Consumer Price Index, Phoenix area – February 2021

Area prices were up 1.0 percent over the past two months, up 1.0 percent from a year ago

Prices in the Phoenix area, as measured by the Consumer Price Index for All Urban Consumers (CPI-U), advanced 1.0 percent for the two months ending in February 2021, the U.S. Bureau of Labor Statistics reported today. Assistant Commissioner for Regional Operations Richard Holden noted that the February increase was influenced by higher prices for gasoline and shelter. (Data in this report are not seasonally adjusted. Accordingly, bi-monthly changes may reflect seasonal influences.)

Over the last 12 months, the CPI-U rose 1.0 percent. Food prices rose 3.8 percent. Energy prices decreased 4.7 percent, largely the result of a decrease in the price of gasoline. The index for all items less food and energy rose 1.0 percent over the year. (See table 1.)

Food

Food prices increased 0.6 percent for the two months ending in February. (See table 1.) Prices for food at home rose 0.7 percent. Higher prices for nonalcoholic beverages and beverage materials (4.7 percent) and cereals and bakery products (3.0 percent) were partially offset by lower prices for fruits and vegetables (-2.9 percent). Prices for food away from home increased 0.5 percent over the two-month period.

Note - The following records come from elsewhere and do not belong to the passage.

Lemma database_item_needs_its_order_witness :
  (∃ item : OrderItem.t,
     (DatabaseStorage.createOrderItem
        {| InsertOrderItem.orderId := Some 1%Z; InsertOrderItem.serviceId := 2;
           InsertOrderItem.quantity := 3; InsertOrderItem.unitPrice := #50;
           InsertOrderItem.amount := #150 |} Scenario.one_row).2 = inr item
     ∧ DatabaseStorage.getOrderItems 1
         (DatabaseStorage.createOrderItem
            {| InsertOrderItem.orderId := Some 1%Z;
               InsertOrderItem.serviceId := 2;
               InsertOrderItem.quantity := 3; InsertOrderItem.unitPrice := #50;
               InsertOrderItem.amount := #150 |} Scenario.one_row).1 = [item])
  ∧ (∃ e, (DatabaseStorage.createOrderItem Scenario.item_of_order_7
             Scenario.one_row).2 = inl e).
Proof.
  split.
  - destruct (database_item_needs_its_order
                {| InsertOrderItem.orderId := Some 1%Z;
                   InsertOrderItem.serviceId := 2;
                   InsertOrderItem.quantity := 3;
                   InsertOrderItem.unitPrice := #50;
                   InsertOrderItem.amount := #150 |} Scenario.one_row)
      as (Hstored & _ & _).
    eexists. split; [by vm_compute|].
    destruct (Hstored _ ltac:(by vm_compute)) as (k & Hk & _ & _ & _ & Hlist).
    simpl in Hk. injection Hk as <-. exact Hlist.
  - destruct (database_item_needs_its_order Scenario.item_of_order_7
                Scenario.one_row) as (_ & Hrefused & _).
    apply Hrefused. intros k [= <-]. by_decide.
Defined.
(** * Site script (js/script.js): a shallow embedding and its properties

  The script wires a handful of independent behaviours to a static page:
  the navigation menu, active-link highlighting, progress bars, the map
  toggle and the contact helpers.  Each initializer is embedded below as
  the handlers it registers, written over explicit DOM state. *)

From Stdlib Require Import ZArith String Ascii DecimalString.
From Stdlib Require DecimalPos.
From stdpp Require Import base numbers list strings gmap.

Open Scope string_scope.
Open Scope Z_scope.

(** ** The few JavaScript primitives the script relies on *)

Module JS.

(** [String.prototype.startsWith]. *)
Definition startsWith (p s : string) : bool := String.prefix p s.

(** JavaScript truthiness of a string: only the empty string is falsy. *)
Definition truthy (s : string) : bool := negb (String.eqb s "").

(** [a || b] where [a] is a string, [null] or [undefined] ([None]). *)
Definition or_else (a : option string) (b : string) : string :=
  match a with
  | Some s => if truthy s then s else b
  | None => b
  end.

(** White space skipped by [parseInt], on code units below 256. *)
Definition is_space (c : ascii) : bool :=
  let n := nat_of_ascii c in
  ((9 <=? n)%nat && (n <=? 13)%nat) || (n =? 32)%nat || (n =? 160)%nat.

Definition digit_of (c : ascii) : option Z :=
  let n := Z.of_nat (nat_of_ascii c) in
  if (48 <=? n) && (n <=? 57) then Some (n - 48) else None.

Fixpoint skip_spaces (s : string) : string :=
  match s with
  | String c r => if is_space c then skip_spaces r else s
  | EmptyString => s
  end.

(** Longest prefix of decimal digits, accumulated left to right;
    [None] when there is no digit at all. *)
Fixpoint digits (acc : option Z) (s : string) : option Z :=
  match s with
  | String c r =>
      match digit_of c with
      | Some d => digits (Some (10 * default 0 acc + d)) r
      | None => acc
      end
  | EmptyString => acc
  end.

(** [parseInt(s, 10)]; [None] stands for [NaN].  The result is the
    mathematical integer, which is what the double holds up to 2^53. *)
Definition parseInt (s : string) : option Z :=
  match skip_spaces s with
  | String "-" r => Z.opp <$> digits None r
  | String "+" r => digits None r
  | r => digits None r
  end.

(** [n || 0] on the result of [parseInt]: [NaN] and [0] are falsy. *)
Definition num_or_zero (n : option Z) : Z := default 0 n.

(** [String(n)] for an integer below 10^21: its decimal digits. *)
Definition toString (n : Z) : string := NilZero.string_of_int (Z.to_int n).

Over the year, food prices rose 3.8 percent. Prices for food at home rose 4.5 percent since a year ago, led by higher prices for dairy and related products (12.2 percent). Prices for food away from home advanced 3.1 percent.

Energy

The energy index rose 8.4 percent for the two months ending in February. The increase was mainly due to higher prices for gasoline (15.6 percent). Prices for natural gas service jumped 14.7 percent, and prices for electricity edged up 0.2 percent for the same period.

Energy prices decreased 4.7 percent over the year, largely due to lower prices for gasoline (-10.1 percent). Prices paid for natural gas service jumped 13.0 percent, and prices for electricity increased 0.9 percent during the past year.

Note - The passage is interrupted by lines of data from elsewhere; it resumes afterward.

(** X14: the four spellings of an address, with [http://] or
    [https://] and with or without [www.], are matched alike: for
    each of them the matcher tests the same four variants of the bare
    address, in the same order, and finds the same one.  (For the
    spellings without [www.] the bare address must not itself begin
    with [www.].) *)
Theorem findUrlWithProvider_spellings (h prefix : string) (t : trace) :
  prefix ∈ ["http://www."; "https://www."]
  \/ (prefix ∈ ["http://"; "https://"]
      /\ strip_prefix "www." (list_ascii_of_string h) = None) ->
  findUrlWithProvider W (prefix +:+ h) t
  = (Return match List.find (hasProvider W) (variants h) with
            | Some testUrl => ProviderMatch testUrl true
            | None => ProviderMatch (prefix +:+ h) false
            end,
     t ++ map EHasProvider (take_through (hasProvider W) (variants h))).
Proof.
  intros Hprefix.
  destruct (strip_scheme_www_spelled h) as (H1 & H2 & H3).
  assert (Hbase : strip_scheme_www (prefix +:+ h) = h).
  { destruct Hprefix as [Hin|[Hin Hwww]].
    - apply list_elem_of_In in Hin as [<-|[<-|[]]]; done.
    - destruct (H3 Hwww) as [H4 H5].
      apply list_elem_of_In in Hin as [<-|[<-|[]]]; done. }
  unfold findUrlWithProvider.
  by rewrite for_testUrls_run, testUrls_variants, Hbase.
Qed.
End Spellings.

Section Endpoints.
Variables (W : World) (this : OEmbed).

Lemma get_prop_run (body : value) (k : string) (t : trace) :
  body <> VNull -> body <> VUndefined ->
  get_prop body k t = (Return (prop_of body k), t).
Proof. by destruct body. Qed.

(** The discoverer up to the answer of the endpoint. *)
Lemma fetchOembedData_fetched url html t oembedUrl response t' :
  cheerio_href W html = inr (Some oembedUrl) ->
  oembedUrl <> "" ->
  test false WP_REGEX oembedUrl = false ->
  fetchPageJson W this oembedUrl (t ++ [ECheerio html]) = (Return response, t') ->
  fetchOembedData W this url html None t
  = (let body := json_body response in
     hasRequiredFields <-
       (ty <- get_prop body "type" ;;
        if truthy ty then get_prop body "version" else ret ty) ;;
     hasValidType <-
       (ty <- get_prop body "type" ;;
        ret (existsb (is_str ty) ["photo"; "video"; "link"; "rich"])) ;;
     if truthy hasRequiredFields && hasValidType then
       let oembed := pick body knownFields in
       if is_str (field oembed "type") "photo"
          && negb (truthy (field oembed "url"))
       then ret VUndefined
       else if (is_str (field oembed "type") "video"
                || is_str (field oembed "type") "rich")
               && (negb (truthy (field oembed "html"))
                   || negb (truthy (field oembed "width"))
                   || negb (truthy (field oembed "height")))
       then ret VUndefined
       else ret (VObj oembed)
     else ret VUndefined)%eff t'.
Proof.
  intros Hlink Hne Hwp Hfetch.
  unfold fetchOembedData.
  unfold bind at 1. unfold try_catch at 1. unfold bind at 1.
  unfold emit, call. rewrite Hlink. cbn [ret].
  rewrite (truthy_nonempty _ Hne), Hwp. cbn [negb of_opt truthy andb].
  unfold bind at 1. by rewrite Hfetch.
Qed.

(** X15: an answer of the endpoint that does not look like an oEmbed
    payload, because [type] or [version] is missing or empty or [type] is
    none of photo, video, link and rich, gives no payload and no error,
    whatever else the answer holds; a string, a number or an array is
    such an answer. *)
Theorem fetchOembedData_rejects_non_oembed
    url html t oembedUrl response t' :
  cheerio_href W html = inr (Some oembedUrl) ->
  oembedUrl <> "" ->
  test false WP_REGEX oembedUrl = false ->
  fetchPageJson W this oembedUrl (t ++ [ECheerio html]) = (Return response, t') ->
  json_body response <> VNull ->
  json_body response <> VUndefined ->
  truthy (prop_of (json_body response) "type") = false
  \/ truthy (prop_of (json_body response) "version") = false
  \/ (forall ty, ty ∈ oembed_types ->
                 prop_of (json_body response) "type" <> VStr ty) ->
  fetchOembedData W this url html None t = (Return VUndefined, t').
Proof.
  intros Hlink Hne Hwp Hfetch Hnull Hundef Hnot.
  rewrite (fetchOembedData_fetched _ _ _ _ _ _ Hlink Hne Hwp Hfetch).
  cbv zeta. set (body := json_body response) in *.
  unfold bind. rewrite !get_prop_run by done.
  assert (Hcheck :
    truthy (if truthy (prop_of body "type") then prop_of body "version"
            else prop_of body "type")
    && existsb (is_str (prop_of body "type")) oembed_types = false).
  { destruct Hnot as [Hty|[Hver|Hnone]].
    - by rewrite Hty, Hty.
    - destruct (truthy (prop_of body "type")) eqn:Hty.
      + by rewrite Hver.
      + by rewrite Hty.
    - apply andb_false_iff. right. apply not_true_is_false.
      intros (ty & Hin & Hty)%existsb_exists. apply is_str_eq in Hty.
      by apply (Hnone ty); [apply list_elem_of_In|]. }
  unfold oembed_types in Hcheck.
  destruct (truthy (prop_of body "type")) eqn:Hty;
    repeat first [rewrite get_prop_run by done | progress cbn [ret]];
    rewrite ?Hty in Hcheck |- *; by rewrite ?Hcheck.
Qed.

(** X16: when the endpoint answers with [null] or without a body, the
    discoverer's read of [body.type] throws a [TypeError]; the resolution
    logs it inside the catch-all error and ends with the unknown-provider
    error for the requested URL, without a bookmark extraction. *)
Theorem endpoint_without_body url type t page t4 oembedUrl response t5 :
  reaches_discovery W this url type t page t4 ->
  cheerio_href W (html_body page) = inr (Some oembedUrl) ->
  oembedUrl <> "" ->
  test false WP_REGEX oembedUrl = false ->
  fetchPageJson W this oembedUrl (t4 ++ [ECheerio (html_body page)])
  = (Return response, t5) ->
  json_body response = VNull \/ json_body response = VUndefined ->
  exists message,
    fetchOembedDataFromUrl W this url type t
    = (Throw (unknown_provider_outcome (String_trim W url)),
       t5 ++ [ELog (InternalServerError catch_all_message
                      (Some (Foreign (JsError "TypeError" message))))]).
Proof.
  intros Hreach Hlink Hne Hwp Hfetch Hbody.
  rewrite (resolve_at_discovery _ _ _ _ _ _ _ Hreach).
  unfold settle, try_catch, discover_or_bookmark.
  unfold bind at 1. unfold bind at 1.
  rewrite (fetchOembedData_fetched _ _ _ _ _ _ Hlink Hne Hwp Hfetch).
  cbv zeta. destruct Hbody as [-> | ->]; eexists; reflexivity.
Qed.
End Endpoints.

(** ** The further properties on concrete requests *)

Lemma resolution_requests_guarded_witness :
  exists evs,
    (fetchOembedDataFromUrl Demo.world Demo.blog
       "https://example.com/photo" None []).2 = [] ++ evs
    /\ Forall (resolution_event Demo.world Demo.blog "https://example.com/photo") evs.
Proof.
  apply (resolution_requests_guarded Demo.world Demo.blog
           "https://example.com/photo" None [] []).
  exists (MkURL "https:" "example.com" "example.com"). split; reflexivity.
Defined.

Lemma resolution_results_shaped_witness :
  resolution_result Demo.world "https://example.com/"
    (bookmark_payload "https://example.com/"
       {[ "url" := VStr "https://example.com/";
          "title" := VStr "Example";
          "thumbnail" := VStr "http://x/img.png";
          "icon" := VStr "http://x/favicon.ico" ]}).
Proof.
  apply (resolution_results_shaped Demo.world Demo.blog
           "https://example.com/" None [] []
           (bookmark_payload "https://example.com/"
              {[ "url" := VStr "https://example.com/";
                 "title" := VStr "Example";
                 "thumbnail" := VStr "http://x/img.png";
                 "icon" := VStr "http://x/favicon.ico" ]})
           (fetchOembedDataFromUrl Demo.world Demo.blog
              "https://example.com/" None []).2).
  - exists (MkURL "https:" "example.com" "example.com"). split; reflexivity.
  - vm_compute. reflexivity.
Defined.

Lemma fetchOembedData_payload_whitelisted_witness :
  VObj {[ "type" := VStr "video"; "version" := VStr "1.0";
          "html" := VStr "<iframe src='https://clips.example.net/embed/1'></iframe>";
          "width" := VNum 480; "height" := VNum 270 ]} = VUndefined
  \/ exists o,
       VObj {[ "type" := VStr "video"; "version" := VStr "1.0";
               "html" := VStr "<iframe src='https://clips.example.net/embed/1'></iframe>";
               "width" := VNum 480; "height" := VNum 270 ]} = VObj o
       /\ well_formed_oembed o.
Proof.
  apply (fetchOembedData_payload_whitelisted Cases.world Cases.site
           "https://clips.example.net/1" Cases.page_clip None []
           _
           (fetchOembedData Cases.world Cases.site
              "https://clips.example.net/1" Cases.page_clip None []).2).
  vm_compute. reflexivity.
Defined.

Lemma fetchOembedData_without_request_witness :
  fetchOembedData Demo.world Demo.blog
    "https://example.com/" Demo.page_plain None []
  = (Return VUndefined, [ECheerio Demo.page_plain])
  /\ fetchOembedData Cases.world Cases.site
       "https://wp.example.net/post" Cases.page_wordpress None []
     = (Return VUndefined, [ECheerio Cases.page_wordpress]).
Proof.
  split.
  - apply (proj1 (fetchOembedData_without_request Demo.world Demo.blog
                    "https://example.com/" Demo.page_plain None [])).
    left. reflexivity.
  - apply (proj1 (fetchOembedData_without_request Cases.world Cases.site
                    "https://wp.example.net/post" Cases.page_wordpress None [])).
    right; right.
    exists "https://wp.example.net/wp-json/oembed/1.0/embed?url=post".
    split; [reflexivity|]. split; [reflexivity|]. vm_compute. reflexivity.
Defined.

Lemma wordpress_endpoint_not_fetched_witness :
  fetchOembedDataFromUrl Cases.world Cases.site
    "https://wp.example.net/post" (Some "embed") []
  = (Throw (unknown_provider_outcome "https://wp.example.net/post"),
     (map EHasProvider (variants "wp.example.net/post")
        ++ [ERequest "https://wp.example.net/post" Cases.page_options])
     ++ [ECheerio Cases.page_wordpress]).
Proof.
  apply (wordpress_endpoint_not_fetched Cases.world Cases.site
           "https://wp.example.net/post" (Some "embed") []
           (HtmlPage Cases.page_wordpress "https://wp.example.net/post")
           (map EHasProvider (variants "wp.example.net/post")
              ++ [ERequest "https://wp.example.net/post" Cases.page_options])
           "https://wp.example.net/wp-json/oembed/1.0/embed?url=post").
  - exists [], (map EHasProvider (variants "wp.example.net/post")).
    eexists. exists (ProviderMatch "https://wp.example.net/post" false).
    split; [exists (MkURL "https:" "wp.example.net" "wp.example.net");
            split; reflexivity|].
    split; [reflexivity|]. split; [reflexivity|]. split; [reflexivity|].
    split; [vm_compute; reflexivity|]. reflexivity.
  - reflexivity.
  - vm_compute. reflexivity.
Defined.

Lemma requested_type_has_no_fallback_witness :
  fetchOembedDataFromUrl Demo.world Demo.blog
    "https://example.com/photo" (Some "embed") []
  = (Throw (unknown_provider_outcome "https://example.com/photo"),
     (fetchOembedDataFromUrl Demo.world Demo.blog
        "https://example.com/photo" (Some "embed") []).2).
Proof.
  apply (requested_type_has_no_fallback Demo.world Demo.blog
           "https://example.com/photo" (Some "embed") []
           (HtmlPage Demo.page_photo "https://example.com/photo")
           (map EHasProvider (variants "example.com/photo")
              ++ [ERequest "https://example.com/photo" Cases.page_options])
           VUndefined).
  - exists [], (map EHasProvider (variants "example.com/photo")).
    eexists. exists (ProviderMatch "https://example.com/photo" false).
    split; [exists (MkURL "https:" "example.com" "example.com");
            split; reflexivity|].
    split; [reflexivity|]. split; [reflexivity|]. split; [reflexivity|].
    split; [vm_compute; reflexivity|]. reflexivity.
  - reflexivity.
  - vm_compute. reflexivity.
  - reflexivity.
Defined.

Lemma discovered_payload_returned_witness :
  fetchOembedDataFromUrl Cases.world Cases.site
    "https://clips.example.net/1" None []
  = (Return
       (VObj {[ "type" := VStr "video"; "version" := VStr "1.0";
                "html" := VStr "<iframe src='https://clips.example.net/embed/1'></iframe>";
                "width" := VNum 480; "height" := VNum 270 ]}),
     (fetchOembedDataFromUrl Cases.world Cases.site
        "https://clips.example.net/1" None []).2).
Proof.
  apply (discovered_payload_returned Cases.world Cases.site
           "https://clips.example.net/1" None []
           (HtmlPage Cases.page_clip "https://clips.example.net/1")
           (map EHasProvider (variants "clips.example.net/1")
              ++ [ERequest "https://clips.example.net/1" Cases.page_options])).
  - exists [], (map EHasProvider (variants "clips.example.net/1")).
    eexists. exists (ProviderMatch "https://clips.example.net/1" false).
    split; [exists (MkURL "https:" "clips.example.net" "clips.example.net");
            split; reflexivity|].
    split; [reflexivity|]. split; [reflexivity|]. split; [reflexivity|].
    split; [vm_compute; reflexivity|]. reflexivity.
  - vm_compute. reflexivity.
  - reflexivity.
Defined.

Lemma known_provider_resolution_witness :
  fetchOembedDataFromUrl Demo.world Demo.blog
    "https://www.youtube.com/watch?v=1" None []
  = (Return (VObj {[ "type" := VStr "video"; "version" := VStr "1.0" ]}),
     [EHasProvider "http://youtube.com/watch?v=1";
      EHasProvider "https://youtube.com/watch?v=1";
      EHasProvider "http://www.youtube.com/watch?v=1";
      EHasProvider "https://www.youtube.com/watch?v=1";
      EExtract "https://www.youtube.com/watch?v=1"]).
Proof.
  apply (known_provider_resolution Demo.world Demo.blog
           "https://www.youtube.com/watch?v=1" None [] []
           "https://www.youtube.com/watch?v=1").
  - exists (MkURL "https:" "www.youtube.com" "www.youtube.com").
    split; reflexivity.
  - reflexivity.
  - reflexivity.
Defined.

All items less food and energy

The index for all items less food and energy rose 0.6 percent in the latest two-month period. Higher prices for other goods and services (4.2 percent) and shelter (0.8 percent) were partially offset by lower prices for alcoholic beverages (-2.8 percent) and household furnishings and operations (-0.2 percent).

Over the year, the index for all items less food and energy rose 1.0 percent. Components contributing to the increase included used cars and trucks (9.4 percent) and shelter (3.7 percent). Partly offsetting the increases were price decreases in apparel (-7.9 percent) and recreation (-3.7 percent).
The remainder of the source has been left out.